_Material to process_:
·····
(** * Commit scheduling and synchronisation engine: a shallow embedding

    The development follows the JavaScript sources of the repository:

    - [Text]     : template literals, [String.prototype.includes], join;
    - [Moment]   : the part of the moment library the sources call
                   (calendar arithmetic in one fixed-offset zone, UTC);
    - [Js]       : completions (return / throw) and the effect monad over
                   the observable world;
    - [Pattern]  : the pattern script (PATTERNS, generateDate, createCommit,
                   drawPattern, pushCommits, main);
    - [Obs]      : what is observed of a trace (calls, sleeps, commit dates);
    - [Config]   : the fields of config.js the services read;
    - [Git]      : git-service.js (ensureInitialized, add, commit, push, pull);
    - [Commit]   : commit-service.js (createCommit, createTodayContributions,
                   backfillContributions);
    - [Sched]    : scheduler.js (constructor, executeTask, runNow) together
                   with the interleavings of its asynchronous runs;
    - [Sample]   : sample worlds and inputs;
    - [Hoare]    : a judgement for what a computation does between two
                   states;
    - [Settings] : config.js as a whole, with validateConfig;
    - [Control]  : scheduler.js (start, stop, getStatus, updateNextRun);
    - [Health]   : the health server (handleRequest and its handlers,
                   start, stop) and the event loop with its requests;
    - [App]      : the application (showBanner, runOnce, runBackfill,
                   runScheduled with its shutdown handler, main);
    - [Random]   : the random script (generateDate, createCommit,
                   markCommit, makeRandomCommits, pushCommits, main);
    - [Seen]     : further observations of a trace;
    - [Cases]    : further sample worlds and inputs.

    Numbers are JavaScript numbers holding integers and are modelled in [Z];
    [Math.random()] is a rational in the unit interval.  The outside world
    (simple-git, jsonfile, the clock, the random source) is an oracle [Env]
    consulted in order; everything the program does to the outside world is
    appended to a trace of [Event]s. *)

From Stdlib Require Import ZArith QArith Qround List String Ascii Bool Lia Arith.
From Stdlib Require Import DecimalString Sorted.
Import ListNotations.

Local Open Scope string_scope.
Local Open Scope Z_scope.

(* ===================================================================== *)
(** * Definitions *)
(* ===================================================================== *)

(* --------------------------------------------------------------------- *)
(** ** Text helpers *)

Module Text.

(** The double-quote character, for template literals that quote a name. *)
Definition dquote : string := String (ascii_of_nat 34) EmptyString.

(** Decimal rendering of a number inside a template literal. *)
Definition of_nat (n : nat) : string :=
  NilZero.string_of_uint (Nat.to_uint n).

Definition of_Z (z : Z) : string :=
  if z <? 0 then "-" ++ of_nat (Z.to_nat (- z)) else of_nat (Z.to_nat z).

Fixpoint zeros (n : nat) : string :=
  match n with
  | O => EmptyString
  | S n' => String "0" (zeros n')
  end.

(** moment's zeroFill: sign, then the magnitude padded to [width] digits. *)
Definition zeroFill (z : Z) (width : nat) : string :=
  let digits := of_nat (Z.to_nat (Z.abs z)) in
  (if z <? 0 then "-" else "") ++ zeros (width - String.length digits) ++ digits.

(** [hay.includes(needle)] *)
Fixpoint includes (hay needle : string) : bool :=
  if String.prefix needle hay then true
  else match hay with
       | EmptyString => false
       | String _ rest => includes rest needle
       end.

(** The line feed of a template literal. *)
Definition nl : string := String (ascii_of_nat 10) EmptyString.

(** [s.repeat(n)] *)
Fixpoint repeat (s : string) (n : nat) : string :=
  match n with
  | O => EmptyString
  | S n' => s ++ repeat s n'
  end.

(** [parts.join(sep)] *)
Fixpoint join (sep : string) (parts : list string) : string :=
  match parts with
  | [] => EmptyString
  | [p] => p
  | p :: rest => p ++ sep ++ join sep rest
  end.

End Text.

(* --------------------------------------------------------------------- *)
(** ** The moment library, as far as the sources use it

    A moment is a local wall-clock instant: the number of the calendar day
    (days since 1970-01-01) and the milliseconds since that day's midnight.
    The zone is a fixed-offset one (UTC), so that adding a day never changes
    the time of day. *)

Module Moment.

Record t := mk { days : Z; ms : Z }.

Definition msPerDay : Z := 86400000.

Definition isLeapYear (y : Z) : bool :=
  ((y mod 4 =? 0) && negb (y mod 100 =? 0)) || (y mod 400 =? 0).

(** Months are numbered 1..12. *)
Definition daysInMonth (y m : Z) : Z :=
  if m =? 2 then (if isLeapYear y then 29 else 28)
  else if (m =? 4) || (m =? 6) || (m =? 9) || (m =? 11) then 30
  else 31.

(** Day number of a proleptic Gregorian date. *)
Definition days_from_civil (y m d : Z) : Z :=
  let y' := if m <=? 2 then y - 1 else y in
  let era := y' / 400 in
  let yoe := y' - era * 400 in
  let mp := if 2 <? m then m - 3 else m + 9 in
  let doy := (153 * mp + 2) / 5 + d - 1 in
  let doe := yoe * 365 + yoe / 4 - yoe / 100 + doy in
  era * 146097 + doe - 719468.

(** Proleptic Gregorian date (year, month, day of month) of a day number. *)
Definition civil_from_days (z : Z) : Z * Z * Z :=
  let z' := z + 719468 in
  let era := z' / 146097 in
  let doe := z' - era * 146097 in
  let yoe := (doe - doe / 1460 + doe / 36524 - doe / 146096) / 365 in
  let doy := doe - (365 * yoe + yoe / 4 - yoe / 100) in
  let mp := (5 * doy + 2) / 153 in
  let d := doy - (153 * mp + 2) / 5 + 1 in
  let m := if mp <? 10 then mp + 3 else mp - 9 in
  let y := yoe + era * 400 in
  ((if m <=? 2 then y + 1 else y), m, d).

(** [.subtract(n, "y")]: same month one or more years earlier, the day of
    the month clamped to the length of that month. *)
Definition subtract_y (n : Z) (x : t) : t :=
  let '(y, m, d) := civil_from_days (days x) in
  let y' := y - n in
  mk (days_from_civil y' m (Z.min d (daysInMonth y' m))) (ms x).

(** [.add(n, "d")] *)
Definition add_d (n : Z) (x : t) : t := mk (days x + n) (ms x).

(** [.add(n, "w")] *)
Definition add_w (n : Z) (x : t) : t := add_d (7 * n) x.

(** [.add(k, "ms")] for an integral number of milliseconds. *)
Definition add_ms (k : Z) (x : t) : t :=
  let total := ms x + k in
  mk (days x + total / msPerDay) (total mod msPerDay).

(** [.add(q, "minutes")] for a fractional, non-negative number of minutes:
    the instant is moved by the whole milliseconds of [q] minutes. *)
Definition add_minutes (q : Q) (x : t) : t :=
  add_ms (Qfloor (q * 60000)) x.

(** [.day()]: 0 is Sunday, 6 is Saturday; 1970-01-01 was a Thursday. *)
Definition day (x : t) : Z := (days x + 4) mod 7.

(** [.hour(h)] and [.minute(m)] for values inside their ranges. *)
Definition hour (h : Z) (x : t) : t :=
  mk (days x) (h * 3600000 + ms x mod 3600000).

Definition minute (m : Z) (x : t) : t :=
  mk (days x) (ms x / 3600000 * 3600000 + m * 60000 + ms x mod 60000).

(** [a.isSameOrBefore(b)] *)
Definition isSameOrBefore (a b : t) : bool :=
  (days a <? days b) || ((days a =? days b) && (ms a <=? ms b)).

(** The calendar part [YYYY-MM-DD] of [.format()]. *)
Definition formatDate (dayNumber : Z) : string :=
  let '(y, m, d) := civil_from_days dayNumber in
  Text.zeroFill y 4 ++ "-" ++ Text.zeroFill m 2 ++ "-" ++ Text.zeroFill d 2.

(** The clock part [HH:mm:ss] of [.format()]; milliseconds are dropped. *)
Definition formatTime (msOfDay : Z) : string :=
  Text.zeroFill (msOfDay / 3600000) 2 ++ ":" ++
  Text.zeroFill (msOfDay / 60000 mod 60) 2 ++ ":" ++
  Text.zeroFill (msOfDay / 1000 mod 60) 2.

(** [.format()]: ISO 8601 with the zone offset, [YYYY-MM-DDTHH:mm:ss+00:00]. *)
Definition format (x : t) : string :=
  formatDate (days x) ++ "T" ++ formatTime (ms x) ++ "+00:00".

(** [.format("YYYY-MM-DD HH:mm:ss")] *)
Definition formatPlain (x : t) : string :=
  formatDate (days x) ++ " " ++ formatTime (ms x).

End Moment.

(* --------------------------------------------------------------------- *)
(** ** Completions, the outside world and the effect monad *)

Module Js.

(** How a call ends: it returns a value or throws an [Error]; the error is
    represented by its [message]. *)
Inductive Completion (A : Type) : Type :=
| Returned (value : A)
| Thrown (message : string).
Arguments Returned {A} value.
Arguments Thrown {A} message.

Inductive Level := Debug | Info | Warn | Error.

Inductive Stream := Stdout | Stderr.

(** Calls that leave the program: jsonfile and simple-git. *)
Inductive Call :=
| WriteFile (date message : string)   (* jsonfile.writeFile(dataFile, data) *)
| GitInitialize                       (* the simple-git calls of initialize() *)
| GitAdd                              (* git.add([dataFile]) *)
| GitCommit (message date : string)   (* git.commit(message, {"--date": date}) *)
| GitPush (remote branch : string)    (* git.push(remote, branch, ...) *)
| GitPull (remote branch : string).   (* git.pull(remote, branch, ...) *)

(** What the outside world answers to a call: it resolves with a payload
    (for a commit, its hash) or rejects with an error message. *)
Inductive Answer :=
| Ok (payload : string)
| Fail (message : string).

Inductive Event :=
| ECall (c : Call) (a : Answer)
| EConsole (s : Stream) (text : string)
| ELog (l : Level) (message : string)
| ESleep (ms : Z)
| EExit (code : Z).

(** The oracle.  The [n]-th call gets [answer n], the [n]-th reading of the
    clock gets [clock n], the [n]-th use of the random source gets
    [random n] (for Math.random) or [hex n] (for crypto.randomBytes). *)
Record Env := mkEnv {
  answer : nat -> Answer;
  clock : nat -> Moment.t;
  random : nat -> Q;
  hex : nat -> string;
}.

(** The state a run threads: the trace so far (oldest event first), how
    often each part of the oracle was consulted, and the one mutable field
    of the GitService singleton. *)
Record State := mkState {
  trace : list Event;
  calls : nat;
  clockReads : nat;
  draws : nat;
  initialized : bool;
}.

Definition initial : State := mkState [] 0 0 0 false.

Definition M (A : Type) : Type := Env -> State -> Completion A * State.

Definition ret {A} (a : A) : M A := fun _ st => (Returned a, st).

Definition throw {A} (message : string) : M A := fun _ st => (Thrown message, st).

Definition bind {A B} (c : M A) (k : A -> M B) : M B :=
  fun env st =>
    match c env st with
    | (Returned a, st') => k a env st'
    | (Thrown e, st') => (Thrown e, st')
    end.

(** [try { c } catch (error) { handler(error.message) }] *)
Definition try_catch {A} (c : M A) (handler : string -> M A) : M A :=
  fun env st =>
    match c env st with
    | (Returned a, st') => (Returned a, st')
    | (Thrown e, st') => handler e env st'
    end.

(** The state with more events at the end of its trace. *)
Definition extend (st : State) (es : list Event) : State :=
  mkState (trace st ++ es)%list (calls st) (clockReads st) (draws st) (initialized st).

Definition emit (e : Event) : M unit :=
  fun _ st => (Returned tt, extend st [e]).

(** The state once the outside world has answered the call [c]. *)
Definition answered (env : Env) (st : State) (c : Call) : State :=
  mkState (trace st ++ [ECall c (answer env (calls st))])%list (S (calls st))
          (clockReads st) (draws st) (initialized st).

(** [await] of a call into jsonfile or simple-git. *)
Definition call (c : Call) : M string :=
  fun env st =>
    match answer env (calls st) with
    | Ok payload => (Returned payload, answered env st c)
    | Fail message => (Thrown message, answered env st c)
    end.

(** [moment()] *)
Definition now : M Moment.t :=
  fun env st =>
    (Returned (clock env (clockReads st)),
     mkState (trace st) (calls st) (S (clockReads st)) (draws st) (initialized st)).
·····
An exact repetition of the material above is required, from its first line through the line holding "- [Settings] : config.js", with nothing added.

(** * Commit scheduling and synchronisation engine: a shallow embedding

    The development follows the JavaScript sources of the repository:

    - [Text]     : template literals, [String.prototype.includes], join;
    - [Moment]   : the part of the moment library the sources call
                   (calendar arithmetic in one fixed-offset zone, UTC);
    - [Js]       : completions (return / throw) and the effect monad over
                   the observable world;
    - [Pattern]  : the pattern script (PATTERNS, generateDate, createCommit,
                   drawPattern, pushCommits, main);
    - [Obs]      : what is observed of a trace (calls, sleeps, commit dates);
    - [Config]   : the fields of config.js the services read;
    - [Git]      : git-service.js (ensureInitialized, add, commit, push, pull);
    - [Commit]   : commit-service.js (createCommit, createTodayContributions,
                   backfillContributions);
    - [Sched]    : scheduler.js (constructor, executeTask, runNow) together
                   with the interleavings of its asynchronous runs;
    - [Sample]   : sample worlds and inputs;
    - [Hoare]    : a judgement for what a computation does between two
                   states;
    - [Settings] : config.js as a whole, with validateConfig;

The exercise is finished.